Sharmila Kuthunur
Fri, September 29, 2023
On Earth, massive amounts of methane are trapped within white, cage-like chemical structures. These deposits are primarily found in permanently frozen polar regions as well as on the seafloor, but the key here is that they're not specific to our planet. Similar reservoirs are known to exist on bodies across the solar system — from planets and their moons to comets zipping by. And even though scientists think such deposits ultimately influence the composition of these worlds' ocean waters and atmospheres it remains an open question whether they arise from biological processes. Many experts have long wondered how those methane cages remain stable under high-pressure ocean water conditions.
Now, a team of researchers studying one of these methane deposits — plucked from the seafloor off the coast of Oregon — have discovered a previously unknown class of proteins that seems to play an important role in stabilizing the structure of the deposits.
"We wanted to understand how these formations were staying stable under the seafloor, and precisely what mechanisms were contributing to their stability," Jennifer Glass, who is a professor in the School of Earth and Atmospheric Sciences at Georgia Institute of Technology and a co-author of the new study, said in a statement. "This is something no one has done before."
On Earth, solid ice-like deposits known as methane clathrates form when microorganisms in ocean waters convert organic materials, like remnants of plankton, into methane, which then gets trapped in cages.
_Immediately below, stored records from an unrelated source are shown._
(** * BeagleLogic kernel driver: buffer ring, capture state machine,
      interrupt bridge, consumer interface and stop protocol.

    A shallow embedding of [kernel/beaglelogic.c].  The driver's
    [struct beaglelogicdev] becomes a record, every driver function a
    function on that record, and everything the driver cannot decide by
    itself (what the DMA allocator returns, which interrupts fire while a
    caller sleeps, whether a signal arrives, what the firmware answers)
    is an explicit argument of the function that depends on it.

    Conventions.  Integers are [Z] with the wrap-around of the C type
    written out where it can occur.  A [struct logic_buffer *] is the
    position of the buffer in [bldev->buffers], or NULL.  The mutex is a
    boolean.  Interrupts are served between calls and while a caller
    sleeps, on [bldev->wait] or on the mutex; the handler runs to
    completion each time. *)

From stdpp Require Import base numbers list.

Local Open Scope Z_scope.

(** ** Machine integers *)

(** [uint32_t] arithmetic wraps modulo 2^32. *)
Definition wrap32 (x : Z) : Z := x mod 2 ^ 32.

(** [unsigned short] (the type of [logic_buffer.index]). *)
Definition wrap16 (x : Z) : Z := x mod 2 ^ 16.

(** Conversion of a 32-bit pattern to [int]. *)
Definition to_int32 (x : Z) : Z :=
  let y := wrap32 x in if y <? 2 ^ 31 then y else y - 2 ^ 32.

(** [DIV_ROUND_UP(n, d)] is [((n) + (d) - 1) / (d)], here on [uint32_t]. *)
Definition DIV_ROUND_UP (n d : Z) : Z := wrap32 (n + d - 1) / d.

(** ** Constants of the driver *)

(** [enum bufstates] *)
Definition STATE_BL_BUF_ALLOC : Z := 0.
Definition STATE_BL_BUF_MAPPED : Z := 1.
Definition STATE_BL_BUF_UNMAPPED : Z := 2.
Definition STATE_BL_BUF_DROPPED : Z := 3.

(** [enum beaglelogic_states] *)
Definition STATE_BL_DISABLED : Z := 0.
Definition STATE_BL_INITIALIZED : Z := 1.
Definition STATE_BL_MEMALLOCD : Z := 2.
Definition STATE_BL_ARMED : Z := 3.
Definition STATE_BL_RUNNING : Z := 4.
Definition STATE_BL_REQUEST_STOP : Z := 5.
Definition STATE_BL_ERROR : Z := 6.

(** [enum beaglelogic_triggerflags] *)
Definition BL_TRIGGERFLAGS_ONESHOT : Z := 0.
Definition BL_TRIGGERFLAGS_CONTINUOUS : Z := 1.

(** Firmware commands *)
Definition CMD_GET_VERSION : Z := 1.
Definition CMD_GET_MAX_SG : Z := 2.
Definition CMD_SET_CONFIG : Z := 3.
Definition CMD_START : Z := 4.

(** errno values *)
Definition EIO : Z := 5.
Definition ENOEXEC : Z := 8.
Definition EAGAIN : Z := 11.
Definition ENOMEM : Z := 12.
Definition EFAULT : Z := 14.
Definition EBUSY : Z := 16.
Definition EINVAL : Z := 22.
Definition ERESTARTSYS : Z := 512.

(** [whence] values of [llseek] *)
Definition SEEK_SET : Z := 0.
Definition SEEK_CUR : Z := 1.

(** ** Outcomes of a call *)

(** A driver entry point either returns, or puts its caller to sleep with
    nothing left that would wake it, or dereferences an invalid pointer
    (or divides by zero), or is still looping when the fuel given to a
    loop without a structural bound runs out. *)
Inductive outcome (A : Type) : Type :=
| Done (a : A)
| Blocks
| Fault
| Spins.

Arguments Done {A} a.
Arguments Blocks {A}.
Arguments Fault {A}.
Arguments Spins {A}.

Definition obind {A B : Type} (m : outcome A) (f : A -> outcome B) : outcome B :=
  match m with
  | Done a => f a
  | Blocks => Blocks
  | Fault => Fault
  | Spins => Spins
  end.

Notation "'do' x <- m ; k" := (obind m (fun x => k))
  (at level 10, x pattern, m at level 100, k at level 200,
   format "'[v' 'do'  x  <-  m ; '/' k ']'").

(** ** Data model *)

(** [struct logic_buffer].  [next] points into the same array: [Some j] is
    [&buffers[j]] and [None] is NULL. *)
Record logic_buffer : Type := mk_logic_buffer {
  buf : Z;            (* kernel virtual address, 0 is NULL *)
  phys_addr : Z;
  size : Z;
  buf_state : Z;      (* [state], one of [enum bufstates] *)
  index : Z;
  next : option nat
}.

(** The shared capture context in PRU0 SRAM (the descriptor table is not
    needed here). *)
Record capture_context : Type := mk_capture_context {
  cmd : Z;
  resp : Z;
  samplediv : Z;
  cxt_sampleunit : Z;
  cxt_triggerflags : Z;
  stop_flag : Z
}.

(** [struct beaglelogicdev], restricted to the fields the coordinator
    reads or writes.  A [struct logic_buffer *] is [None] for NULL and
    [Some i] for [&buffers[i]]; [buffers] is [None] for NULL and the
    array otherwise. *)
Record beaglelogicdev : Type := mk_beaglelogicdev {
  from_bl_irq_1 : Z;
  from_bl_irq_2 : Z;
  coreclockfreq : Z;
  mutex : bool;
  buffers : option (list logic_buffer);
  lastbufready : option nat;
  bufbeingread : option nat;
  bufcount : Z;
  cxt_pru : capture_context;
  maxbufcount : Z;
  bufunitsize : Z;
  samplerate : Z;
  triggerflags : Z;
  sampleunit : Z;
  state : Z;
  lasterror : Z
}.

(** [struct logic_buffer_reader] (the back pointer [bldev] is the device
    passed along with the reader). *)
Record logic_buffer_reader : Type := mk_reader {
  rd_buf : option nat;
  pos : Z;
  remaining : Z
}.

(** *** Field updates *)

Definition set_buf_state (b : logic_buffer) (s : Z) : logic_buffer :=
  mk_logic_buffer (buf b) (phys_addr b) (size b) s (index b) (next b).

Definition set_mutex (d : beaglelogicdev) (v : bool) : beaglelogicdev :=
  mk_beaglelogicdev (from_bl_irq_1 d) (from_bl_irq_2 d) (coreclockfreq d) v
    (buffers d) (lastbufready d) (bufbeingread d) (bufcount d) (cxt_pru d)
    (maxbufcount d) (bufunitsize d) (samplerate d) (triggerflags d)
    (sampleunit d) (state d) (lasterror d).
These deposits transform into gas over time and rise upward. During this process, a variety of organisms start feasting on the methane. Eventually, the chemical is released into the atmosphere. But in regions like the Arctic, where water is warming faster than the rest of the planet, large amounts of methane escape ocean waters before those biological communities can consume them.
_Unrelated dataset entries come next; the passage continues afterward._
(** The loop that moves the translation-owned keys out of [kwargs]. *)
Lemma create_split_loop (ks : list string) :
  ∀ (kw tk : gmap string value) fr,
    wf mgr fr → NoDup ks → (∀ k, k ∈ ks → is_Some (kw !! k)) →
    ∃ kw' tk' fr',
      foldM (fun '(kwargs, tkwargs) key =>
               ns ← shared_local_field_names;
               if bool_decide (key ∈ ns)
               then mret (kwargs, tkwargs)
               else
                 match kwargs !! key with
                 | Some v => mret (base.delete key kwargs, <[key := v]> tkwargs)
                 | None => raise KeyError
                 end)
            (kw, tk) ks fr
        = (Ok (kw', tk'), fr') ∧
      wf mgr fr' ∧ same_but_names fr fr' ∧
      (∀ k, kw' !! k = if decide (k ∈ ks ∧ k ∉ names) then None else kw !! k) ∧
      (∀ k, tk' !! k = if decide (k ∈ ks ∧ k ∉ names) then kw !! k else tk !! k).
Proof.
  induction ks as [|key ks IH]; intros kw tk fr Hwf Hnd Hks.
  - exists kw, tk, fr. split; [done|].
    split_and!; auto using same_but_names_refl;
      intros k; case_decide as Hk; try done; destruct Hk as [?%elem_of_nil _]; done.
  - apply NoDup_cons in Hnd as [Hkey Hnd].
    cbn [foldM]. unfold mbind at 1. unfold ST_bind.
    destruct (shared_local_field_names_spec fr Hwf) as (fr1 & Hn & Hwf1 & Hs1).
    unfold mbind at 1. unfold ST_bind. rewrite Hn.
    case_bool_decide as Hin.
    + unfold mret at 1. unfold ST_ret.
      destruct (IH kw tk fr1 Hwf1 Hnd) as (kw' & tk' & fr' & Hrun & Hwf' & Hs' & Hkw & Htk).
      { intros k Hk. apply Hks. set_solver. }
      exists kw', tk', fr'. split; [exact Hrun|].
      split_and!; eauto using same_but_names_trans.
      * intros k. rewrite Hkw. decide_cases.
      * intros k. rewrite Htk. decide_cases.
    + destruct (Hks key) as [v Hv]; [set_solver|]. rewrite Hv.
      unfold mret at 1. unfold ST_ret.
      destruct (IH (base.delete key kw) (<[key:=v]> tk) fr1 Hwf1 Hnd)
        as (kw' & tk' & fr' & Hrun & Hwf' & Hs' & Hkw & Htk).
      { intros k Hk. rewrite lookup_delete_ne by set_solver. apply Hks. set_solver. }
      exists kw', tk', fr'. split; [exact Hrun|].
      split_and!; eauto using same_but_names_trans.
      * intros k. rewrite Hkw. destruct (decide (k = key)) as [->|Hne].
        -- rewrite lookup_delete_eq. decide_cases.
        -- rewrite lookup_delete_ne by done.
           decide_cases.
      * intros k. rewrite Htk. destruct (decide (k = key)) as [->|Hne].
        -- rewrite lookup_insert_eq. decide_cases.
        -- rewrite lookup_delete_ne, lookup_insert_ne by done.
           decide_cases.
Qed.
"These deep microbes encode genes that are different from any found on the Earth's surface," Glass had previously said when the research had begun with support from the NASA Exobiology Program. "This project gives us the opportunity to unravel microbial survival strategies at extreme conditions, understand the roles of microbes in the fate [of] methane in hydrate reservoirs, and expands our research capability."
To better understand methane clathrates, researchers behind the new study identified the genes of the proteins present in the sediment. Then, the proteins were recreated in the lab for further analysis. To test those proteins, the team also produced methane clathrates in the lab by recreating the high pressures and low temperatures found on the seafloor. A unique pressure chamber mimicking seafloor conditions was built from scratch and used to measure how much gas the clathrate consumed in a certain time, which shed insight on how quickly it formed, according to the new study.
Results showed a class of proteins called the bacterial clathrate-binding proteins (CbpAs) influenced the growth of clathrate by interacting directly with its structure. Proteins with antifreeze characteristics like those that help fish survive in colder temperatures stabilized the clathrate structure, scientists say.
"We were so lucky that this actually worked, because even though we chose these proteins based on their similarity to antifreeze proteins, they are completely different," Abigail Johnson, a postdoctoral researcher at the University of Georgia who had formed methane clathrates in the lab for the new study, said in a recent statement. "They have a similar function in nature, but do so through a completely different biological system, and I think that really excites people."
Elsewhere in the solar system, previous research has suggested methane on Mars originates from hydrothermal reactions.
On Titan, which is Saturn's largest moon, scientists think the gas originated from its building blocks since the early solar system. Saturn's moon Enceladus and Jupiter's Europa, arguably the current best places to search for life, are thought to host methane clathrates as well.
Findings from the new study suggest that if microbes exist on other worlds, they might create similar molecules to create and stabilize methane clathrates, which in turn affects the composition of ocean waters and the atmospheres of those worlds.
Thus, to find alien life, maybe we need to follow the methane clathrate trail.
The research is described in a paper published last month in the journal PNAS Nexus.